Od kilku miesięcy TVN emituje serial obyczajowy „Teraz albo nigdy” (miłosne najczęściej perypetie kilkorga młodych, zdolnych, pięknych i zamożnych warszawiaków). Jedna z bohaterek Barbara Jasnyk pisze debiutancką powieść, romans, jakich zapewne wiele na półkach (fabuła filmu relacjonuje ów proces twórczy, kontakty z wydawcą – nie tylko zresztą zawodowe…, a także samą publikację i kampanię promocyjną). W jej przypadku rzeczywistość przemieszała się jednak z fikcją filmową, ponieważ książka ta – nakładem W.A.B. – renomowanej oficyny, naprawdę zostanie wydana! Jej premiera odbędzie się 27 listopada (czy przede wszystkim w Empiku, który użyczył na potrzeby twórców serialu jednego ze swych salonów?).
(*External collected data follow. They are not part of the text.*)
Lemma first_frame_context_Return f game_context s gc s' :
  first_frame_context 0 f game_context s = (Return gc, s') ->
  exists lg c answer,
    context_model (self s) = Some (VObj c) /\
    gc = Some answer /\
    calls s'
      = (calls s ++ [EInfo lg "Analyzing game context" (Return tt);
                     EInference c f "<BATTING_CONTEXT>" (Return answer)])%list.
Proof.
  unfold first_frame_context. cbn [Z.eqb]. intros Hrun.
  apply bind_Return in Hrun as ([] & s1 & Hlog & Hrun).
  unfold logger_info in Hlog.
  apply bind_Return in Hlog as (v & s0 & Hget & Hlog).
  apply getattr_Return in Hget as [_ ->].
  apply bind_Return in Hlog as (lg & s0 & Hrec & Hlog).
  apply receiver_Return in Hrec as [_ ->].
  apply extern_Return in Hlog as (w & _ & ->).
  apply bind_Return in Hrun as (cm & s2 & Hget & Hrun).
  apply getattr_Return in Hget as [Hcm ->].
  apply bind_Return in Hrun as (c & s2 & Hrec & Hrun).
  apply receiver_Return in Hrec as [-> ->].
  apply bind_Return in Hrun as (answer & s2 & Hask & Hrun).
  apply extern_Return in Hask as (w2 & _ & ->).
  inversion Hrun. subst. exists lg, c, answer. cbn [self calls] in *.
  split; [exact Hcm|]. split; [reflexivity|].
  rewrite <- app_assoc. reflexivity.
Qed.

(** After the first frame the loop hands [game_context] on as it is. *)
Lemma frame_loop_later_context frames :
  forall idx sequence_data game_context s data s',
  0 < idx ->
  frame_loop (enumerate_from idx frames) sequence_data game_context s
    = (Return data, s') ->
  snd data = game_context.
Proof.
  induction frames as [|f rest IH];
    intros idx sequence_data game_context s data s' Hidx Hrun.
  - cbn in Hrun. inversion Hrun. reflexivity.
  - cbn [enumerate_from frame_loop] in Hrun.
    apply bind_Return in Hrun as (v & s1 & _ & Hrun).
    apply bind_Return in Hrun as (o & s2 & _ & Hrun).
    apply bind_Return in Hrun as (r & s3 & _ & Hrun).
    apply bind_Return in Hrun as (gc & s4 & Hctx & Hrun).
    apply bind_Return in Hrun as (fd & s5 & _ & Hrun).
    unfold first_frame_context in Hctx.
    destruct (Z.eqb_spec idx 0); [lia|]. inversion Hctx. subst.
    eapply IH; [|exact Hrun]. lia.
Qed.
Lemma unerase_step M (c : @config globals blocal) (e : nat * bool) d :
  step (worker_no_backoff M) (erase_config c) e = Some d →
  ∃ tr c', run (worker_with_backoff M) c tr = Some c' ∧ erase_config c' = d.
Proof.
  intros (nl & g' & nl' & Hl & Ht & ->)%step_Some. simpl in *.
  rewrite list_lookup_fmap in Hl.
  destruct (pool c !! e.1) as [l|] eqn:Hpl; [|done]. simpl in Hl. injection Hl as <-.
  destruct l as [i [|old bo|old bo j]].
  - unfold worker_no_backoff, erase in Ht. simpl in Ht. case_decide as Hlt; [|done].
    injection Ht as <- <-.
    exists [e], (Config (shared c) (<[e.1 := BLocal i (BCas (counter (shared c)) 1)]> (pool c))).
    split.
    + simpl.
      match goal with |- (?x ≫= _) = _ => assert (x = Some
        (Config (shared c) (<[e.1 := BLocal i (BCas (counter (shared c)) 1)]> (pool c))))
        as ->; [|done] end.
      apply step_Some. eexists _, _, _. split; [exact Hpl|]. split; [|done].
      unfold worker_with_backoff. simpl. by rewrite decide_True by lia.
    + unfold erase_config. simpl. by rewrite list_fmap_insert.
  - unfold worker_no_backoff, erase in Ht. simpl in Ht.
    destruct (int_succ old) as [des|] eqn:Hd; [|done]. simpl in Ht.
    destruct (compare_exchange_weak e.2 (counter (shared c)) old des) as [[v o] r] eqn:Hcas.
    exists [e], (Config (Globals v (failed_cas_count (shared c)))
                   (<[e.1 := if r then BLocal (i + 1) BIter
                             else BLocal i (BPause o bo 0)]> (pool c))).
    split.
    + simpl.
      match goal with |- (?x ≫= _) = _ => assert (x = Some
        (Config (Globals v (failed_cas_count (shared c)))
                (<[e.1 := if r then BLocal (i + 1) BIter
                          else BLocal i (BPause o bo 0)]> (pool c))))
        as ->; [|done] end.
      apply step_Some. eexists _, _, _. split; [exact Hpl|]. split; [|done].
      unfold worker_with_backoff. simpl. rewrite Hd. simpl. rewrite Hcas.
      by destruct r.
    + unfold erase_config. simpl. rewrite list_fmap_insert.
      destruct r; by injection Ht as <- <-.
  - unfold worker_no_backoff, erase in Ht. simpl in Ht. injection Ht as <- <-.
    destruct (pause_drain M e.1 e.2 _ c i old bo j Hpl eq_refl) as (tr & Hrun).
    eexists tr, _. split; [exact Hrun|].
    unfold erase_config. simpl. by rewrite list_fmap_insert.
Qed.

Lemma unerase_run M tr c d :
  run (worker_no_backoff M) (erase_config c) tr = Some d →
  ∃ tr' c', run (worker_with_backoff M) c tr' = Some c' ∧ erase_config c' = d.
Proof.
  revert c. induction tr as [|e tr IH]; intros c; simpl.
  - intros [= <-]. by exists [], c.
  - destruct (step _ (erase_config c) e) as [d1|] eqn:He; [|done]. simpl. intros Hrun.
    destruct (unerase_step _ _ _ _ He) as (tr1 & c1 & Hr1 & <-).
    destruct (IH _ Hrun) as (tr2 & c2 & Hr2 & <-).
    exists (tr1 ++ tr2), c2. split; [|done]. by rewrite run_app, Hr1.
Qed.

(** *** The final value *)

Definition ncount_inv (M : Z) (c : @config globals nlocal) : Prop :=
  counter (shared c) = sumZ (niter <$> pool c) ∧
  Forall (λ l, 0 ≤ niter l ≤ M ∧ (n_pc l ≠ NIter → niter l < M)) (pool c).

Lemma ncount_inv_init M N : 0 ≤ M → ncount_inv M (ninit N).
Proof.
  intros HM. split; simpl.
  - rewrite fmap_replicate, sumZ_replicate. simpl. lia.
  - apply Forall_replicate. simpl. split; [lia|done].
Qed.

Lemma ncount_inv_step M c e c' :
  ncount_inv M c → step (worker_no_backoff M) c e = Some c' → ncount_inv M c'.
Proof.
  intros [Hs Hb] (l & g' & l' & Hl & Ht & ->)%step_Some.
  assert (0 ≤ niter l ≤ M ∧ (n_pc l ≠ NIter → niter l < M)) as [Hi Hin].
  { rewrite Forall_lookup in Hb. by eapply Hb. }
  assert (sumZ (niter <$> <[e.1 := l']> (pool c)) =
          sumZ (niter <$> pool c) - niter l + niter l') as Hsum.
  { rewrite list_fmap_insert. apply sumZ_insert. by rewrite list_lookup_fmap, Hl. }
  unfold ncount_inv. simpl. rewrite Hsum. clear Hsum.
  unfold worker_no_backoff in Ht. destruct (n_pc l) as [|old|old] eqn:Hpc.
  - case_decide as Hlt; [|done]. injection Ht as <- <-. simpl. split; [lia|].
    apply Forall_insert; [done|]. simpl. split; [lia|done].
  - unfold int_succ in Ht. case_decide as Hmax; [|done]. simpl in Ht.
    destruct (compare_exchange_weak e.2 (counter (shared c)) old (old + 1))
      as [[v o] [|]] eqn:Hcas; injection Ht as <- <-; simpl.
    + apply cas_success in Hcas as (_ & Hc & -> & _). split; [lia|].
      apply Forall_insert; [done|]. simpl.
      assert (niter l < M) by (apply Hin; congruence). split; [lia|done].
    + apply cas_failure in Hcas as (-> & _ & _). split; [lia|].
      apply Forall_insert; [done|]. simpl. split; [done|].
      intros _. apply Hin. congruence.
  - injection Ht as <- <-. simpl. split; [lia|].
    apply Forall_insert; [done|]. simpl. split; [done|].
    intros _. apply Hin. congruence.
Qed.

Lemma nfinal M N tr c :
  0 ≤ M → run (worker_no_backoff M) (ninit N) tr = Some c → nfinished M c →
  counter (shared c) = Z.of_nat N * M.
Proof.
  intros HM Hrun Hfin.
  assert (ncount_inv M c) as [Hs Hb].
  { eapply run_invariant; [apply ncount_inv_step|by apply ncount_inv_init|done]. }
  rewrite Hs. rewrite <- (length_replicate N (NLocal 0 NIter)).
  change (replicate N (NLocal 0 NIter)) with (pool (ninit N)).
  rewrite <- (run_length _ _ _ _ Hrun), <- (length_fmap niter).
  apply sumZ_const. apply Forall_fmap. unfold nfinished in Hfin.
  rewrite Forall_lookup in Hb, Hfin |- *. intros t l Hl.
  destruct (Hb _ _ Hl) as [? _]. destruct (Hfin _ _ Hl) as [_ ?]. simpl. lia.
Qed.

Lemma erase_finished M c : bfinished M c → nfinished M (erase_config c).
Proof.
  unfold bfinished, nfinished, erase_config. simpl. intros H.
  apply Forall_fmap. rewrite Forall_forall in H |- *.
  intros [i p] Hin. destruct (H _ Hin) as [Hp Hi]. simpl in *. subst. by split.
Qed.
Książkę reklamował już konkurs, o którym informacja emitowana była w trakcie serialu. Znaleźć ją można także w sklepie Merlin.pl (składane już dzisiaj zamówienia realizowane będą po premierze). Choć product placement, czyli umieszczanie marek i produktów na planie najczęściej filmowym, nie jest na rynku wydawniczym niczym nowym, wspólny projekt TVN i W.A.B. stanowi zupełnie nową jakość.

Oto bowiem jeden z wątków popularnego serialu poświęcono produktowi, który bez tego serialu tak naprawdę nie mógłby liczyć na tak olbrzymie zainteresowanie (niemal 3 mln widzów każdego z odcinków według firmy badawczej AGB Nielsen Media Research) i który pewnie w oderwaniu od filmu by nie powstał. Umówmy się: „wstrząśnięte, niemieszane” Martini agenta Bonda czy nissany, którymi solidarnie jeżdżą bohaterowie „Kilera”, to zupełnie inne bajki niż „Kaktus w sercu”. Podobnym zabiegiem było kiedyś wprowadzenie do sprzedaży piwa Mocny Full, ulubionego trunku bohaterów serialu „Świat według Kiepskich”, wycofanego w końcu – ponoć na skutek naruszenia praw autorskich twórców polsatowskiego tasiemca.

Najważniejsze pytanie brzmi dzisiaj jednak: kto tak naprawdę napisał tę książkę? Serialowa Barbara, w którą wcieliła się profesjonalna pisarka, czy może osoba autentycznie mająca tak na nazwisko i licząca na zrobienie literackiej kariery? I – być może najważniejsze – czy tytuł odniesie sukces na półkach księgarskich? Jeżeli tak, możemy się spodziewać wielkich sojuszy zawieranych przez filmowców z producentami działającymi w różnych branżach, którzy w cwany sposób przekazywać nam będą oferty handlowe. „Gdzie spędzimy wakacje, kochanie?”. „Nad morzem, którego jeszcze nie ma”. Ale będzie – w kolejnym odcinku.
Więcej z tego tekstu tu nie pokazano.